Data excerpts.

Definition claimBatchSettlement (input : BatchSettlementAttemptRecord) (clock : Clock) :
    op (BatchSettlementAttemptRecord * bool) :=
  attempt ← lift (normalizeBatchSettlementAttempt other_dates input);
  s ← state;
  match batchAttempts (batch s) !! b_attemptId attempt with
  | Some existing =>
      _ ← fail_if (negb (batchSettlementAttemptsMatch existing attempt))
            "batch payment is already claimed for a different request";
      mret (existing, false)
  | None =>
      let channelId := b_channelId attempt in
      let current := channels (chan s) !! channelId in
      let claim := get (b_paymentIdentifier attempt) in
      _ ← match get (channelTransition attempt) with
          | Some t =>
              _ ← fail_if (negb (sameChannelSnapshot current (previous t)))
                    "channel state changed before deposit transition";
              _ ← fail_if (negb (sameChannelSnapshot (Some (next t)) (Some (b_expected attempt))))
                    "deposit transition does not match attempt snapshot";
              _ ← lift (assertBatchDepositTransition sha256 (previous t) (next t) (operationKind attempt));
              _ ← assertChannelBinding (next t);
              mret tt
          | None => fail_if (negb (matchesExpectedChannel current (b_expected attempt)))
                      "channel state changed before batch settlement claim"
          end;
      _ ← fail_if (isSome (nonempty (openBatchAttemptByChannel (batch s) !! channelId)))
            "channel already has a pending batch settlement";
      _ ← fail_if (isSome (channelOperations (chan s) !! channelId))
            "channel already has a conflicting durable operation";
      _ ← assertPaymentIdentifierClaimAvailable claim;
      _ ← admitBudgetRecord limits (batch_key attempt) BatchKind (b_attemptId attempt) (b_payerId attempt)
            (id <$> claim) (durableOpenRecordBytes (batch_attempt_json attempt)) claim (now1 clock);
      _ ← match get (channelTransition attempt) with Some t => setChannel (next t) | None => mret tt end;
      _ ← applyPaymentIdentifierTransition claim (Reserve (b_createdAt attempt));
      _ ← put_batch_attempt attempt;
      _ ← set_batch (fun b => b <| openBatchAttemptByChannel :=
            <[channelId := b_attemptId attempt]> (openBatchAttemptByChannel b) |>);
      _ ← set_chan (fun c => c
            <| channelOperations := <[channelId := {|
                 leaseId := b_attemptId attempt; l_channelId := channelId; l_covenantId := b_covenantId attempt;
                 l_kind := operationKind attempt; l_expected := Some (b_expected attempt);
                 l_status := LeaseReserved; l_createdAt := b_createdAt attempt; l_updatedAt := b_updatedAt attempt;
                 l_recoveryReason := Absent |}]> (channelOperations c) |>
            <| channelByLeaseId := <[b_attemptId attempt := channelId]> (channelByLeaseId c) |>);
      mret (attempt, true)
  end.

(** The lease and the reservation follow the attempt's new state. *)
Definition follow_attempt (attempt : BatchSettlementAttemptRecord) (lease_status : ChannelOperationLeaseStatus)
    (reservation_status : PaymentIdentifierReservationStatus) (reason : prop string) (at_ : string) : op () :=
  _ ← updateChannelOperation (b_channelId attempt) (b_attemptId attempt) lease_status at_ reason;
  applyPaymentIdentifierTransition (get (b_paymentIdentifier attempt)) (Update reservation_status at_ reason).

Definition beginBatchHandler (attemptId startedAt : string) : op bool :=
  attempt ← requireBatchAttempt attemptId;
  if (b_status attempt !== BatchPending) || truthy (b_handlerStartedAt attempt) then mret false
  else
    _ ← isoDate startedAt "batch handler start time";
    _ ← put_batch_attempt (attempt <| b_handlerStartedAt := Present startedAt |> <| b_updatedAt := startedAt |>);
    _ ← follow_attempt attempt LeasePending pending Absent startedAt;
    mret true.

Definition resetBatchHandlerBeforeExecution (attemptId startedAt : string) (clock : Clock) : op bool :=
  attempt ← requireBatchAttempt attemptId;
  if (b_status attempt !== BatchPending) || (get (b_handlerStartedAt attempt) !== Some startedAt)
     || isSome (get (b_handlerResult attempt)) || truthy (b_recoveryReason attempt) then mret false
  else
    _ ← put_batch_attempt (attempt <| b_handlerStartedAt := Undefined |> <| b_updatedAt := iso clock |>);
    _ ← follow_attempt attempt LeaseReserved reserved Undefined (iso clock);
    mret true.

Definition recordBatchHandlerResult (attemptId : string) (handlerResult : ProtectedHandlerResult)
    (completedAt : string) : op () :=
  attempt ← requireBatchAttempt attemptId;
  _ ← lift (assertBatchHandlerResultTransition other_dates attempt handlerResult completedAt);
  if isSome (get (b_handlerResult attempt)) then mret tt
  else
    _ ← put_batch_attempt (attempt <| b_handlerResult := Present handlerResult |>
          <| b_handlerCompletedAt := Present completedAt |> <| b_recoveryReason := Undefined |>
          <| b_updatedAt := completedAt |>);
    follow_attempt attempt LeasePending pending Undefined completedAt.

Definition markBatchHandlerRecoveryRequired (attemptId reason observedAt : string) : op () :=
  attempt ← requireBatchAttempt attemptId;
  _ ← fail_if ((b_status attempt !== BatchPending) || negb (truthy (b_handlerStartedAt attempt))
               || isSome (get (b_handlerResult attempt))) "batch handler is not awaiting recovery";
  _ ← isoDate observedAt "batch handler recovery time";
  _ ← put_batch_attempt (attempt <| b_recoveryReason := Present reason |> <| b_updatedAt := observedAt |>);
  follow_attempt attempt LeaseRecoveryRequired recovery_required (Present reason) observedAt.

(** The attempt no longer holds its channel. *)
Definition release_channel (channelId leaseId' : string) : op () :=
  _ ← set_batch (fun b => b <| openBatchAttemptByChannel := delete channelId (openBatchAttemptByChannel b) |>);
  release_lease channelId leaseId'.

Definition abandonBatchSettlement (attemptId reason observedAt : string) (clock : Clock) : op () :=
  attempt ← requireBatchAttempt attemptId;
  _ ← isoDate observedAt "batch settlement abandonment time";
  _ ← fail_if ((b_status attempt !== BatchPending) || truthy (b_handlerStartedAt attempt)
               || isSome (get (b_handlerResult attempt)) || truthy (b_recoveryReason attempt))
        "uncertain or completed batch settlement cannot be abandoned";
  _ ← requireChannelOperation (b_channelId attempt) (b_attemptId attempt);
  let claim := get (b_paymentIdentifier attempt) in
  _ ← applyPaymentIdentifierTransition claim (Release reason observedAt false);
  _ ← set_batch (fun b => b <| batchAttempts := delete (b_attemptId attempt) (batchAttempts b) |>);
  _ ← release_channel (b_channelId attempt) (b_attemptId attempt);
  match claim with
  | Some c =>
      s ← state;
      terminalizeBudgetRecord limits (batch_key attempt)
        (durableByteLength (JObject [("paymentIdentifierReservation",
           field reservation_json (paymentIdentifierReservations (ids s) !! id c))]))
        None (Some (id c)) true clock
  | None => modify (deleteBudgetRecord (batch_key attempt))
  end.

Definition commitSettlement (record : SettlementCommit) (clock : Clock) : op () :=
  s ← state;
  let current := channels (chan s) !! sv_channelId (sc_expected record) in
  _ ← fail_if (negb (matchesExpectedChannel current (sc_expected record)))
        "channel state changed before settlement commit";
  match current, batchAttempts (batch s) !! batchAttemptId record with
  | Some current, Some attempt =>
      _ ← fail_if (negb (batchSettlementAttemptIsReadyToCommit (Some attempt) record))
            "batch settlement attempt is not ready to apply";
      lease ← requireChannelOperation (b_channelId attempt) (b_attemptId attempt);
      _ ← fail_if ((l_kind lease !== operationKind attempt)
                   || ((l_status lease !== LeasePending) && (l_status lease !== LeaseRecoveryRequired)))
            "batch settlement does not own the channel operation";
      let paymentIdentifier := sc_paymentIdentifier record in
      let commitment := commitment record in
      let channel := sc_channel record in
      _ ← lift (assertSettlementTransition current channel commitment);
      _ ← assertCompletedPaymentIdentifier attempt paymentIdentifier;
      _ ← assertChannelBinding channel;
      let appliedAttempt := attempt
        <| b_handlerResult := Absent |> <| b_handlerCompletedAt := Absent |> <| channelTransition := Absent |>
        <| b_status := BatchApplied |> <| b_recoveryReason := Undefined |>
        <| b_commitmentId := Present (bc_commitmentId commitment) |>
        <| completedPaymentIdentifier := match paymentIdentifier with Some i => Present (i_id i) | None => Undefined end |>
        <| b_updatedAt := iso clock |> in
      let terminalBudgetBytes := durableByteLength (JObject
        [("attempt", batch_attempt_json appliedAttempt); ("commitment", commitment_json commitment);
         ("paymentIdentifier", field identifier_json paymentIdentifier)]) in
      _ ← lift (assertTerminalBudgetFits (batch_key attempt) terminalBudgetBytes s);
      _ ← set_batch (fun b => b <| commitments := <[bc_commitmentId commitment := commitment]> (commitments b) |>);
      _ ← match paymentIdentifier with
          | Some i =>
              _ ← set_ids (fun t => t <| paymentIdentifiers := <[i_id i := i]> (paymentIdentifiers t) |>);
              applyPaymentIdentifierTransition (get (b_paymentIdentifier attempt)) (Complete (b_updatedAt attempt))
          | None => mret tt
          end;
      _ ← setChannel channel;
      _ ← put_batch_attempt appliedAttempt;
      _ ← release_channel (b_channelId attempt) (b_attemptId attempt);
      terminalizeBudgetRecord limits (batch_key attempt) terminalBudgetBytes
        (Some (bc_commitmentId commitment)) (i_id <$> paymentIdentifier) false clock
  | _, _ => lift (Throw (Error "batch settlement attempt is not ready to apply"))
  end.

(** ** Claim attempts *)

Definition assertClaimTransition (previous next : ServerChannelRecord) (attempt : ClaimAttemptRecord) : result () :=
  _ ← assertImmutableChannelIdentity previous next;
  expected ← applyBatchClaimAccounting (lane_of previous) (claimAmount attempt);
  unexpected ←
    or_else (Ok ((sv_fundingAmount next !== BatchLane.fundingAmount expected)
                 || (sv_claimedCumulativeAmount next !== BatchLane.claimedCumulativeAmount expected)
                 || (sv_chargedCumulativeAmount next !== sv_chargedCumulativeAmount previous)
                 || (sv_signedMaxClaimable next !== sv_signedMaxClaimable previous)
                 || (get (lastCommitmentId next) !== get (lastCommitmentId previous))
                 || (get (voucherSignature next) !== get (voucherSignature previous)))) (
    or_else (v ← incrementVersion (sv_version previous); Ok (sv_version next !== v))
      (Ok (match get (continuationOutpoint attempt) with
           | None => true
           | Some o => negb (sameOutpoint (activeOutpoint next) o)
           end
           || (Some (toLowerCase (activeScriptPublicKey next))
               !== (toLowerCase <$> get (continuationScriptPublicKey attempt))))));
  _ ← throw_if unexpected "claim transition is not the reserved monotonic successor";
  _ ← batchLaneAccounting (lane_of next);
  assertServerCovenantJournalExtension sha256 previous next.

Your assignment. Output the lines of the records above exactly as they appear, from the line containing "current (sc_expected record)))" through the line containing "settlement does not".

Problem solution.
  _ ← fail_if (negb (matchesExpectedChannel current (sc_expected record)))
        "channel state changed before settlement commit";
  match current, batchAttempts (batch s) !! batchAttemptId record with
  | Some current, Some attempt =>
      _ ← fail_if (negb (batchSettlementAttemptIsReadyToCommit (Some attempt) record))
            "batch settlement attempt is not ready to apply";
      lease ← requireChannelOperation (b_channelId attempt) (b_attemptId attempt);
      _ ← fail_if ((l_kind lease !== operationKind attempt)
                   || ((l_status lease !== LeasePending) && (l_status lease !== LeaseRecoveryRequired)))
            "batch settlement does not own the channel operation";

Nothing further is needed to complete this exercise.